Beginning with the very first line, please reproduce the entries exactly through the line containing "replace (Z.of_nat (length".

[Items listed in a dataset]

▬▬▬▬▬▬

Lemma has_complete_args_cut args pre start k :
  Forall (fun a => Z.of_nat (length a) < 2 ^ 31) args -> 0 <= start ->
  (k < length (concat (resp_bulk <$> args)))%nat ->
  has_complete_args (pre ++ take k (concat (resp_bulk <$> args))) start
    (Z.of_nat (length pre) - start + Z.of_nat k) (length args) (Z.of_nat (length pre)) = Ok None.
Proof.
  intros Hargs Hst. revert pre k.
  induction Hargs as [|a args Ha Hargs IH]; intros pre k Hk; [simpl in Hk; lia|].
  rewrite fmap_cons in *. cbn [concat length] in *. rewrite length_app in Hk.
  destruct (decide (k < length (resp_bulk a))%nat) as [Hin|Hout].
  - by apply has_complete_args_cut_bulk.
  - rewrite take_app_ge by lia. rewrite has_complete_args_bulk by (done || lia).
    rewrite app_assoc.
    replace (Z.of_nat (length pre) - start + Z.of_nat k)
      with (Z.of_nat (length (pre ++ resp_bulk a)) - start
            + Z.of_nat (k - length (resp_bulk a))) by (rewrite length_app; lia).
    apply IH. lia.
Qed.

(** ** Whole requests *)

Lemma has_complete_full pre args r len :
  resp_size_ok args -> Z.of_nat (length (resp_encode args)) <= len ->
  has_complete_resp_command (pre ++ resp_encode args ++ r) (Z.of_nat (length pre)) len
  = Ok (Some (Z.of_nat (length (resp_encode args)))).
Proof.
  intros [Hn Hargs] Hlen. unfold has_complete_resp_command.
  rewrite resp_encode_length in *. rewrite resp_encode_header.
  set (d := length (dec (Z.of_nat (length args)))) in *.
  assert (Hd : (1 <= d)%nat).
  { unfold d. rewrite dec_nat. unfold dec_u. rewrite length_digs. apply ndigits_pos. }
  destruct (Z.ltb_spec len 4); [lia|].
  rewrite header_rd. cbn [rbind]. rewrite bool_decide_true by done. cbn [negb].
  rewrite header_crlf, header_atoi by (done || (fold d; lia)). cbn [rbind]. fold d.
  rewrite Nat2Z.id.
  set (body := concat (resp_bulk <$> args)) in *.
  assert (Hbuf : pre ++ header STAR (length args) (body ++ r)
    = (pre ++ header STAR (length args) []) ++ body ++ r) by (unfold header; by app_eq).
  assert (Hpos : Z.of_nat (length pre) + Z.of_nat d + 1 + 2
    = Z.of_nat (length (pre ++ header STAR (length args) []))).
  { rewrite length_app, header_length. fold d. simpl. lia. }
  rewrite Hpos, Hbuf. unfold body. rewrite has_complete_args_full; [|done|lia|].
  - fold body. rewrite <- Hpos. do 2 f_equal. lia.
  - fold body. rewrite <- Hpos. lia.
Qed.
(* ===== verification/Config.v ===== *)
(** * Configuration (config.c, the settings of main in server.c)

    The reader of the configuration file, and the global switches the other
    components test.  The file's content is a list of bytes; the line buffer
    of 256 bytes and the two 64-byte words of [sscanf] cut lines and words as
    in the code. *)

From S2P Require Import Prelude KvData Resp.

Open Scope Z_scope.

(** [server_config_t] *)
Record server_config := ServerConfig {
  cfg_port : Z;
  cfg_persistence : Z;
  cfg_snapshot : Z;
  cfg_expire : Z;
  cfg_mempool : Z;
  cfg_replication : Z;
  cfg_transport : Z;
  cfg_embedding : Z
}.

Definition config_defaults : server_config := ServerConfig 2000 0 0 0 0 0 0 1.

Definition parse_persistence (val : bytes) : Z := if bool_decide (val = str "ON") then 1 else 0.
Definition parse_onoff (val : bytes) : Z := if bool_decide (val = str "ON") then 1 else 0.

Definition parse_replication (val : bytes) : Z :=
  if bool_decide (val = str "MASTER") then 1
  else if bool_decide (val = str "SLAVE") then 2 else 0.

Definition parse_transport (val : bytes) : Z :=
  if bool_decide (val = str "RDMA") then 1
  else if bool_decide (val = str "TCP") then 2 else 0.

(** [atoi] of a NUL-terminated string. *)
Definition atoi_str (s : bytes) : Z :=
  match atoi (s ++ [x00]) with Ok v => v | UB => 0 end.

(** [fgets] with a buffer of 256 bytes: a line ends after its LF or after 255
    bytes; [room] is what is left of the buffer, [acc] the line so far. *)
Fixpoint fgets_lines (content : bytes) (room : nat) (acc : bytes) : list bytes :=
  match content with
  | [] => match acc with [] => [] | _ => [acc] end
  | b :: content =>
    if bool_decide (b = LF) then (acc ++ [b]) :: fgets_lines content 255 []
    else match room with
         | O | S O => (acc ++ [b]) :: fgets_lines content 255 []
         | S room => fgets_lines content room (acc ++ [b])
         end
  end.

(** A word of [sscanf("%63s")]: at most [n] bytes that are not blank. *)
Fixpoint scan_word (n : nat) (l : bytes) : bytes * bytes :=
  match n, l with
  | S n, b :: l' =>
    if is_space b || (b2z b =? 0) then ([], l)
    else let '(w, r) := scan_word n l' in (b :: w, r)
  | _, _ => ([], l)
  end.

Fixpoint drop_spaces (l : bytes) : bytes :=
  match l with
  | b :: l' => if is_space b then drop_spaces l' else l
  | [] => []
  end.

(** [sscanf(line, "%63s %63s", key, val) == 2] *)
Definition scan_pair (line : bytes) : option (bytes * bytes) :=
  let '(key, r) := scan_word 63 (drop_spaces line) in
  let '(val, _) := scan_word 63 (drop_spaces r) in
  match key, val with
  | _ :: _, _ :: _ => Some (key, val)
  | _, _ => None
  end.

(** The assignments of one "key value" pair. *)
Definition config_set (cfg : server_config) (key val : bytes) : server_config :=
    let key_is (s : string) := bool_decide (key = str s) in
    ServerConfig
      (if key_is "port"%string then atoi_str val else cfg_port cfg)
      (if key_is "persistence"%string then parse_persistence val else cfg_persistence cfg)
      (if key_is "snapshot"%string then parse_onoff val else cfg_snapshot cfg)
      (if key_is "expire"%string then parse_onoff val else cfg_expire cfg)
      (if key_is "mempool"%string then parse_onoff val else cfg_mempool cfg)
      (if key_is "replication"%string then parse_replication val else cfg_replication cfg)
      (if key_is "transport"%string then parse_transport val else cfg_transport cfg)
      (if key_is "embedding"%string then parse_onoff val else cfg_embedding cfg).

Definition config_line (cfg : server_config) (line : bytes) : server_config :=
  match line with
  | b :: _ =>
    if bool_decide (b = x23 \/ b = LF \/ b = CR) then cfg
    else
      match scan_pair line with
      | None => cfg
      | Some (key, val) => config_set cfg key val
      end
  | [] => cfg
  end.
(** [load_config]: [None] for a file that cannot be opened. *)
Definition load_config (file : option bytes) : server_config * Z :=
  match file with
  | None => (config_defaults, -1)
  | Some content => (fold_left config_line (fgets_lines content 255 []) config_defaults, 0)
  end.

(** ** The global switches *)

Record globals := Globals {
  g_enable_persistence : bool;
  g_enable_snapshot : bool;
  g_enable_ttl : bool;
  g_enable_mempool : bool;
  g_enable_repl_master : bool;
  g_enable_repl_slave : bool;
  g_use_rdma_sync : bool;
  g_use_tcp_sync : bool;
  g_use_embedding : bool
}.

(** The assignments of [main]. *)
Definition set_globals (cfg : server_config) : globals :=
  Globals (cfg_persistence cfg =? 1) (cfg_snapshot cfg =? 1) (negb (cfg_expire cfg =? 0))
    (negb (cfg_mempool cfg =? 0)) (cfg_replication cfg =? 1) (cfg_replication cfg =? 2)
    (cfg_transport cfg =? 1) (cfg_transport cfg =? 2) (negb (cfg_embedding cfg =? 0)).

(** [g_enable_persistence || g_enable_repl_master || g_enable_repl_slave] *)
Definition aof_enabled (g : globals) : bool :=
  g_enable_persistence g || g_enable_repl_master g || g_enable_repl_slave g.

(** ** The documented layout is read back *)

Definition config_text (port : Z) (persistence snapshot expire mempool : bool)
  (replication transport : Z) (embedding : bool) : bytes :=
  let onoff (b : bool) := str (if b then "ON" else "OFF")%string in
  let line k v := str k ++ [x20] ++ v ++ [LF] in
  line "port"%string (dec port) ++ line "persistence"%string (onoff persistence) ++
  line "snapshot"%string (onoff snapshot) ++ line "expire"%string (onoff expire) ++
  line "mempool"%string (onoff mempool) ++
  line "replication"%string
    (str (if replication =? 1 then "MASTER"%string
          else if replication =? 2 then "SLAVE"%string else "OFF"%string)) ++
  line "transport"%string
    (str (if transport =? 1 then "RDMA"%string
          else if transport =? 2 then "TCP"%string else "NONE"%string)) ++
  line "embedding"%string (onoff embedding).

(** Whatever the configuration, the server is not master and slave at
    once and uses one transport at most. *)
Theorem globals_exclusive cfg :
  let g := set_globals cfg in
  ~ (g_enable_repl_master g = true /\ g_enable_repl_slave g = true) /\
  ~ (g_use_rdma_sync g = true /\ g_use_tcp_sync g = true).
Proof.
  simpl. destruct (Z.eqb_spec (cfg_replication cfg) 1), (Z.eqb_spec (cfg_replication cfg) 2),
    (Z.eqb_spec (cfg_transport cfg) 1), (Z.eqb_spec (cfg_transport cfg) 2); split; lia || naive_solver lia.
Qed.

(** An excerpt of a configuration file, evaluated. *)
Example load_config_sample :
  load_config (Some (str "# server" ++ [LF] ++ config_text 7000 true false true false 2 1 true))
  = (ServerConfig 7000 1 0 1 0 2 1 1, 0).
Proof. vm_compute. done. Qed.

(** ** Reading back *)

Definition word_ok (w : bytes) : bool :=
  (0 <? length w)%nat && (length w <=? 63)%nat &&
  forallb (fun b => negb (is_space b || (b2z b =? 0))) w.

Lemma scan_word_ok n w b r :
  forallb (fun b => negb (is_space b || (b2z b =? 0))) w = true -> (length w <= n)%nat ->
  is_space b = true -> scan_word n (w ++ b :: r) = (w, b :: r).
Proof.
  revert n. induction w as [|a w IH]; intros n Hw Hn Hb.
  - destruct n; simpl; [done|]. by rewrite Hb.
  - destruct n as [|n]; simpl in *; [lia|]. apply andb_true_iff in Hw as [Ha Hw].
    apply negb_true_iff in Ha. rewrite Ha, IH by (done || lia). done.
Qed.

Lemma word_ok_spec w :
  word_ok w = true ->
  w <> [] /\ (length w <= 63)%nat /\
  forallb (fun b => negb (is_space b || (b2z b =? 0))) w = true.
Proof.
  unfold word_ok. intros [[H1 H2]%andb_true_iff H3]%andb_true_iff.
  apply Nat.ltb_lt in H1. apply Nat.leb_le in H2. split_and!; [|done..].
  intros ->. simpl in H1. lia.
Qed.

Lemma word_ok_head a w : word_ok (a :: w) = true -> is_space a = false.
Proof.
  intros (_ & _ & H)%word_ok_spec. simpl in H. by destruct (is_space a).
Qed.

Lemma word_ok_no_lf w : word_ok w = true -> LF ∉ w.
Proof.
  intros (_ & _ & H)%word_ok_spec Hin%list_elem_of_In.
  rewrite forallb_forall in H. by specialize (H _ Hin).
Qed.

Lemma drop_spaces_word w r : word_ok w = true -> drop_spaces (w ++ r) = w ++ r.
Proof.
  intros H. destruct w as [|a w]; [done|]. apply word_ok_head in H. simpl. by rewrite H.
Qed.

Lemma scan_pair_ok k v :
  word_ok k = true -> word_ok v = true -> scan_pair (k ++ x20 :: v ++ [LF]) = Some (k, v).
Proof.
  intros Hk Hv. unfold scan_pair. rewrite drop_spaces_word by done.
  destruct (word_ok_spec k Hk) as (Hnk & Hlk & Hfk).
  destruct (word_ok_spec v Hv) as (Hnv & Hlv & Hfv).
  rewrite scan_word_ok by done. cbn [drop_spaces]. change (is_space x20) with true. cbn iota.
  rewrite drop_spaces_word by done. rewrite scan_word_ok by done.
  by destruct k, v.
Qed.

Lemma fgets_line l rest room acc :
  LF ∉ l -> (length l < room)%nat ->
  fgets_lines (l ++ LF :: rest) room acc = (acc ++ l ++ [LF]) :: fgets_lines rest 255 [].
Proof.
  revert room acc. induction l as [|b l IH]; intros room acc Hl Hr; simpl.
  - done.
  - apply not_elem_of_cons in Hl as [Hb Hl]. simpl in Hr.
    rewrite bool_decide_false by congruence.
    destruct room as [|[|room]]; [lia|lia|]. rewrite IH by (done || lia). by rewrite <- app_assoc.
Qed.

(** A line of the file is read as the pair it spells. *)
Lemma config_lines_pair cfg k v rest :
  word_ok k = true -> word_ok v = true ->
  negb (bool_decide (head k = Some x23)) = true ->
  fold_left config_line (fgets_lines (k ++ [x20] ++ v ++ [LF] ++ rest) 255 []) cfg
  = fold_left config_line (fgets_lines rest 255 []) (config_set cfg k v).
Proof.
  intros Hk Hv Hc.
  replace (k ++ [x20] ++ v ++ [LF] ++ rest) with ((k ++ x20 :: v) ++ LF :: rest) by app_eq.
  destruct (word_ok_spec k Hk) as (Hnk & Hlk & _). destruct (word_ok_spec v Hv) as (_ & Hlv & _).
  pose proof (word_ok_no_lf k Hk). pose proof (word_ok_no_lf v Hv).
  rewrite fgets_line.
  - cbn [fold_left app]. f_equal. unfold config_line.
    replace ((k ++ x20 :: v) ++ [LF]) with (k ++ x20 :: v ++ [LF]) by app_eq.
    rewrite scan_pair_ok by done. destruct k as [|b k]; [done|]. cbn [app].
    rewrite bool_decide_false; [done|]. simpl in Hc.
    apply word_ok_head in Hk. intros [-> |[-> | ->]]; done.
  - rewrite elem_of_app, elem_of_cons. intros [?|[?|?]]; done.
  - rewrite length_app. simpl. lia.
Qed.

Lemma word_ok_dec z : 0 <= z < 2 ^ 31 -> word_ok (dec z) = true.
Proof.
  intros Hz. unfold dec. destruct (Z.ltb_spec z 0); [lia|]. unfold word_ok, dec_u.
  rewrite length_digs. pose proof (ndigits_pos 20 z).
  assert (ndigits 20 z <= 10)%nat.
  { apply ndigits_le; [|lia]. split; [lia|].
    eapply Z.lt_le_trans; [apply Hz|]. by vm_compute. }
  rewrite !andb_true_iff, Nat.ltb_lt, Nat.leb_le. split_and!; [lia|lia|].
  pose proof (digs_digits (ndigits 20 z) z) as Hd. rewrite forallb_forall in *.
  intros b Hb. specialize (Hd b Hb). rewrite digit_not_space by done.
  unfold is_digit in Hd. unbool. by destruct (Z.eqb_spec (b2z b) 0); [lia|].
Qed.

Lemma atoi_str_dec z : 0 <= z < 2 ^ 31 -> atoi_str (dec z) = z.
Proof.
  intros Hz. unfold atoi_str. unfold dec. destruct (Z.ltb_spec z 0); [lia|].
  by rewrite atoi_dec_u.
Qed.

Section config_set.
Context (a b c d e f g h : Z) (v : bytes).

Lemma config_set_port :
  config_set (ServerConfig a b c d e f g h) (str "port") v = ServerConfig (atoi_str v) b c d e f g h.
Proof. reflexivity. Qed.

Lemma config_set_persistence :
  config_set (ServerConfig a b c d e f g h) (str "persistence") v = ServerConfig a (parse_persistence v) c d e f g h.
Proof. reflexivity. Qed.

Lemma config_set_snapshot :
  config_set (ServerConfig a b c d e f g h) (str "snapshot") v = ServerConfig a b (parse_onoff v) d e f g h.
Proof. reflexivity. Qed.

Lemma config_set_expire :
  config_set (ServerConfig a b c d e f g h) (str "expire") v = ServerConfig a b c (parse_onoff v) e f g h.
Proof. reflexivity. Qed.

Lemma config_set_mempool :
  config_set (ServerConfig a b c d e f g h) (str "mempool") v = ServerConfig a b c d (parse_onoff v) f g h.
Proof. reflexivity. Qed.

Lemma config_set_replication :
  config_set (ServerConfig a b c d e f g h) (str "replication") v = ServerConfig a b c d e (parse_replication v) g h.
Proof. reflexivity. Qed.

Lemma config_set_transport :
  config_set (ServerConfig a b c d e f g h) (str "transport") v = ServerConfig a b c d e f (parse_transport v) h.
Proof. reflexivity. Qed.

Lemma config_set_embedding :
  config_set (ServerConfig a b c d e f g h) (str "embedding") v = ServerConfig a b c d e f g (parse_onoff v).
Proof. reflexivity. Qed.

End config_set.

Lemma load_config_text port p s x m r t b :
  0 <= port < 2 ^ 31 -> 0 <= r <= 2 -> 0 <= t <= 2 ->
  load_config (Some (config_text port p s x m r t b))
  = (ServerConfig port (Z.b2z p) (Z.b2z s) (Z.b2z x) (Z.b2z m) r t (Z.b2z b), 0).
Proof.
  intros Hp Hr Ht. unfold load_config, config_text. f_equal.
  assert (Hon : forall c : bool, word_ok (str (if c then "ON" else "OFF")%string) = true)
    by by intros [].
  rewrite <- !app_assoc. unfold config_defaults.
  rewrite config_lines_pair, config_set_port by (done || by apply word_ok_dec).
  rewrite config_lines_pair, config_set_persistence by done.
  rewrite config_lines_pair, config_set_snapshot by done.
  rewrite config_lines_pair, config_set_expire by done.
  rewrite config_lines_pair, config_set_mempool by done.
  rewrite config_lines_pair, config_set_replication
    by (done || by destruct (r =? 1), (r =? 2)).
  rewrite config_lines_pair, config_set_transport
    by (done || by destruct (t =? 1), (t =? 2)).
  rewrite <- (app_nil_r [LF]), config_lines_pair, config_set_embedding by done.
  cbn [fgets_lines fold_left]. rewrite atoi_str_dec by done.
  f_equal; [by destruct p|by destruct s|by destruct x|by destruct m| | |by destruct b].
  - assert (r = 0 \/ r = 1 \/ r = 2) as [-> |[-> | ->]] by lia; done.
  - assert (t = 0 \/ t = 1 \/ t = 2) as [-> |[-> | ->]] by lia; done.
Qed.

(** A configuration file in the documented layout is read back: every key
    reaches its field. *)
Theorem config_roundtrip port p s x m r t b :
  0 <= port < 2 ^ 31 -> 0 <= r <= 2 -> 0 <= t <= 2 ->
  load_config (Some (config_text port p s x m r t b))
  = (ServerConfig port (Z.b2z p) (Z.b2z s) (Z.b2z x) (Z.b2z m) r t (Z.b2z b), 0).
Proof. apply load_config_text. Qed.

Lemma config_roundtrip_witness :
  load_config (Some (config_text 8080 true true false true 1 2 false))
  = (ServerConfig 8080 1 1 0 1 1 2 0, 0).
Proof. apply (config_roundtrip 8080 true true false true 1 2 false); lia. Defined.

▬▬▬▬▬▬

▶ **EXERCISE RESULT**:
Lemma has_complete_args_cut args pre start k :
  Forall (fun a => Z.of_nat (length a) < 2 ^ 31) args -> 0 <= start ->
  (k < length (concat (resp_bulk <$> args)))%nat ->
  has_complete_args (pre ++ take k (concat (resp_bulk <$> args))) start
    (Z.of_nat (length pre) - start + Z.of_nat k) (length args) (Z.of_nat (length pre)) = Ok None.
Proof.
  intros Hargs Hst. revert pre k.
  induction Hargs as [|a args Ha Hargs IH]; intros pre k Hk; [simpl in Hk; lia|].
  rewrite fmap_cons in *. cbn [concat length] in *. rewrite length_app in Hk.
  destruct (decide (k < length (resp_bulk a))%nat) as [Hin|Hout].
  - by apply has_complete_args_cut_bulk.
  - rewrite take_app_ge by lia. rewrite has_complete_args_bulk by (done || lia).
    rewrite app_assoc.
    replace (Z.of_nat (length pre) - start + Z.of_nat k)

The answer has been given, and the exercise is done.